Lemma ends_then {A B} (m : M X A) (f : A → M X B) x (P : outcome A → X → Prop) Q :
  ends m x P → (∀ x1, ¬ P Undefined x1) → (∀ a x1, P (Ret a) x1 → ends (f a) x1 Q) →
  (∀ e x1, P (Throw e) x1 → Q (Throw e) x1) → ends (m ≫= f) x Q.
Proof.
  unfold ends. intros Hm Hu Hf He. run. destruct (m x) as [[a|e|] x1]; [by apply Hf|by apply He|].
  by destruct (Hu x1).
Qed.

Lemma ends_safe {A B} (m : M X A) (f : A → M X B) x Q :
  safe I m → I x → (∀ a x1, I x1 → ends (f a) x1 Q) → (∀ e x1, I x1 → Q (Throw e) x1) →
  ends (m ≫= f) x Q.
Proof.
  intros Hm Hx Hf He. destruct (Hm x Hx) as (Hd & Hi & _). unfold ends in *. run.
  destruct (m x) as [[a|e|] x1]; cbn in *; [by apply Hf|by apply He|done].
Qed.
End combinators.

End safe.

#[local] Hint Resolve safe_ret safe_throw safe_gets safe_throw_if : motus.

(** Walk through a computation, binding by binding and branch by branch. *)
Ltac safes :=
  repeat first [solve [eauto with motus] | lazymatch goal with
    | |- ∀ _, _ => intros ?
    | |- safe _ (_ ≫= _) => apply safe_bind
    | |- safe _ (try_catch _ _) => apply safe_try_catch
    | |- safe _ _ => case_match
    end].

(** ** The connection *)

Section connections.
Context {W : Type} `{!AmqpLibrary W, !Lawful W} {X : Type} `{!ConnState W X}.
Local Abbreviation passes := (later time silent idle).

Section connection.
Context (I : X → Prop).
Context (I_world : ∀ w x, I x → passes (get_world x) w → I (set_world w x)).
Context (I_conn : ∀ c x, I x → evolves (get_conn x) c → I (set_conn c x)).

Lemma safe_modify_conn f : (∀ c, evolves c (f c)) → safe I (modify_conn f).
Proof.
  intros Hf x Hx. unfold modify_conn. run. rewrite get_world_conn. by split_and!; [|apply I_conn|].
Qed.
Lemma safe_member {A} (f : AmqpConnection → A) : safe I (get_member f).
Proof. apply safe_gets. Qed.

Lemma safe_on_world {A} (m : M W A) :
  (∀ w, (m w).1 ≠ Undefined ∧ passes w (m w).2) → safe I (on_world m).
Proof.
  intros Hm x Hx. unfold on_world. destruct (Hm (get_world x)) as [Hd Hl].
  destruct (m (get_world x)) as [o w]. cbn in *. rewrite get_set_world. by split_and!; [|apply I_world|].
Qed.
Lemma safe_on_pure {A} (f : W → A * W) : (∀ w, passes w (f w).2) → safe I (on_pure f).
Proof.
  intros Hf. apply safe_on_world. intros w. specialize (Hf w). destruct (f w) as [a w']. by split.
Qed.

Lemma safe_clock : safe I (on_pure steady_now).
Proof. apply safe_on_pure. intros w. apply law_clock. Qed.
#[local] Hint Resolve safe_modify_conn safe_member safe_clock law_read law_write evolves_connection
  evolves_ready evolves_closed evolves_error evolves_sent evolves_received
  evolves_inBuffer : motus.

Lemma safe_read timeout : safe I (on_pure (async_read timeout)).
Proof. apply safe_on_pure. auto with motus. Qed.
Lemma safe_write data : safe I (on_pure (socket_write data)).
Proof. apply safe_on_pure. auto with motus. Qed.
#[local] Hint Resolve safe_read safe_write : motus.

Lemma safe_on_conn c : safe I (on_conn c).
Proof. destruct c; simpl; unfold onData, onReady, onError, onClosed; safes. Qed.

(** A lawful activity ends, or one of its callbacks throws. *)
Lemma perform_lawful {C A} (on : C → M X unit) ok post (a : Activity W C A) :
  (∀ c, ok c → safe I (on c)) → ∀ x, I x → obeys passes ok post (get_world x) a →
  let '(o, x') := perform on a x in
  o ≠ Undefined ∧ ∃ x1, I x1 ∧ passes (get_world x) (get_world x1) ∧
    ((∃ w, x' = set_world w x1 ∧ post (get_world x1) o w) ∨ (x' = x1 ∧ ∃ e, o = Throw e)).
Proof.
  intros Hon. induction a as [o w|c w resume IH]; intros x Hx; cbn [obeys perform].
  { intros [Ho Hp]. split; [done|]. exists x. split; [done|]. split; [done|]. left. by exists w. }
  intros (Hw & Hc & Hr). destruct (Hon c Hc (set_world w x)) as (Hd & Hi & Hl); [by apply I_world|].
  rewrite get_set_world in Hl.
  destruct (on c (set_world w x)) as [[[]|e|] x1]; cbn in *; [| |done].
  - specialize (IH _ x1 Hi (Hr _ Hl)).
    destruct (perform on (resume (get_world x1)) x1) as [o x']. destruct IH as (Ho & x2 & Hi2 & Hl2 & H).
    split; [done|]. exists x2. split; [done|]. split; [|done]. by do 2 (etrans; [eassumption|]).
  - split; [done|]. exists x1. split; [done|]. split; [by etrans|]. right. eauto.
Qed.

Lemma safe_call {A} (f : W → Activity W ConnCallback A) :
  ordinary time silent idle f → safe I (call f).
Proof.
  intros Hf x Hx. unfold call.
  pose proof (perform_lawful on_conn (λ _, True) _ (f (get_world x)) (λ c _, safe_on_conn c) x Hx
    (Hf _)) as H.
  destruct (perform _ _ _) as [o x']. destruct H as (Ho & x1 & Hi & Hl & [(w & -> & Hp)|(-> & _)]);
    [|done]. cbn. rewrite get_set_world. split_and!; [done|by apply I_world|by etrans].
Qed.

#[local] Hint Resolve safe_on_conn safe_call : motus.

Section pump.
Context (on_channel : ChannelCallback → M X unit).
(** What may call back in these states is safe, and nothing reaches into the buffer
    that is being parsed. *)
Context (channel_safe : ∀ x k, I x → ¬ silent (get_world x) → safe I (on_channel k)).
Context (channel_buffer : ∀ k x, _inBuffer (get_conn (on_channel k x).2) = _inBuffer (get_conn x)).
(** Bytes come only where there is a parser. *)
Context (I_parser : (∀ x, I x → idle (get_world x)) ∨
  (∀ x, I x → AmqpConnection._connection (get_conn x) = true)).

Lemma safe_parse x : I x → AmqpConnection._connection (get_conn x) = true →
  let '(o, x') := parse on_channel x in
  o ≠ Undefined ∧ I x' ∧ passes (get_world x) (get_world x') ∧
  ∀ n, o = Ret n → n ≤ size_of (_inBuffer (get_conn x)).
Proof.
  intros Hx Hc. unfold parse. rewrite Hc.
  assert (Hon : ∀ c, (silent (get_world x) → ∃ k, c = inl k) → safe I (on_any on_channel c)).
  { intros [k|k] Hok; [apply safe_on_conn|]. apply (channel_safe x); [done|].
    intros Hs. by destruct (Hok Hs). }
  pose proof (perform_lawful _ _ _ _ Hon x Hx (law_parse (_inBuffer (get_conn x)) (get_world x))) as H.
  destruct (perform _ _ _) as [o x'].
  destruct H as (Ho & x1 & Hi & Hl & [(w & -> & Hp & Hn)|(-> & e & ->)]); [|done].
  rewrite get_set_world. split_and!; [done|by apply I_world|by etrans|done].
Qed.

(** The bytes of one read go through the parser. *)
Lemma safe_handed bytes : (∀ x, I x → AmqpConnection._connection (get_conn x) = true) →
  safe I (_ ← modify_conn (add_received (size_of bytes));
    _ ← modify_conn (λ c, set_inBuffer (_inBuffer c +:+ bytes) c);
    consumed ← parse on_channel;
    buffered ← get_member _inBuffer;
    if bool_decide (consumed > size_of buffered) then undefined
    else _ ← modify_conn (set_inBuffer (sdrop (Z.to_nat consumed) buffered)); mret true).
Proof.
  intros Hparser. do 2 (apply safe_bind; [auto with motus|]; intros []). intros x Hx.
  pose proof (safe_parse x Hx (Hparser x Hx)) as Hp.
  pose proof (parse_keeps_buffer on_channel x channel_buffer) as Hb.
  run. destruct (parse on_channel x) as [[n|e|] x1]; cbn in *; [|by destruct Hp as (? & ? & ? & _)..].
  destruct Hp as (_ & Hi & Hl & Hn). specialize (Hn n eq_refl). rewrite <- Hb in Hn.
  rewrite bool_decide_false by (unfold get_member; cbn; lia). cbn.
  rewrite get_world_conn. split_and!; [done|apply I_conn; auto with motus|done].
Qed.

Lemma safe_pumpOnce timeout : safe I (pumpOnce on_channel timeout).
Proof.
  destruct I_parser as [Hidle|Hparser].
  - intros x Hx. pose proof (λ b, law_idle timeout b (get_world x) (Hidle x Hx)) as Hread.
    pose proof (safe_read timeout x Hx) as (_ & Hi & Hl). unfold pumpOnce. run.
    unfold on_pure, on_world in *.
    destruct (async_read timeout (get_world x)) as [[[bytes| |message]|] w]; cbn in *;
      [by destruct (Hread bytes)|..|by split_and!];
      unfold modify_conn; run; rewrite get_world_conn;
      (split_and!; [done|apply I_conn; [done|auto with motus]|done]).
  - unfold pumpOnce. apply safe_bind; [auto with motus|]. intros [[bytes| |message]|];
      [by apply safe_handed|safes..].
Qed.
#[local] Hint Resolve safe_pumpOnce : motus.

(** The clock reaches the deadline before the fuel is used up. *)
Lemma safe_pump_until predicate fuel deadline x :
  I x → Z.max 0 (Zpos readings_per_tick * deadline - time (get_world x)) < Z.of_nat fuel →
  (pump_until on_channel predicate fuel deadline x).1 ≠ Undefined ∧
  I (pump_until on_channel predicate fuel deadline x).2 ∧
  passes (get_world x) (get_world (pump_until on_channel predicate fuel deadline x).2).
Proof.
  revert x. induction fuel as [|fuel IH]; intros x Hx Hfuel; [lia|]. cbn [pump_until]. run.
  destruct (predicate x); [by split_and!|].
  destruct (safe_clock x Hx) as (_ & Hi & Hl).
  destruct (law_clock (get_world x)) as ((Hlo & Hhi & Hlt) & _).
  unfold on_pure, on_world in *. destruct (steady_now (get_world x)) as [n w]. cbn in *.
  case_bool_decide as Hn; [done|]. rewrite get_set_world in Hl.
  destruct (safe_pumpOnce (Z.quot (deadline - n) ticks_per_ms) (set_world w x) Hi) as (Hd1 & Hi1 & Hl1).
  rewrite get_set_world in Hl1.
  destruct (pumpOnce _ _ _) as [[[]|e|] x1]; cbn in *; [|split_and!; [done|done|by etrans]..|done].
  destruct (IH x1 Hi1) as (Hd2 & Hi2 & Hl2); [destruct Hl1; nia|].
  split_and!; [done|done|]. by do 2 (etrans; [eassumption|]).
Qed.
════════════════
WORK REQUEST: Set apart and copy each line of the records that holds the word "buffered".

YOUR RESPONSE:
    buffered ← get_member _inBuffer;
    if bool_decide (consumed > size_of buffered) then undefined
    else _ ← modify_conn (set_inBuffer (sdrop (Z.to_nat consumed) buffered)); mret true).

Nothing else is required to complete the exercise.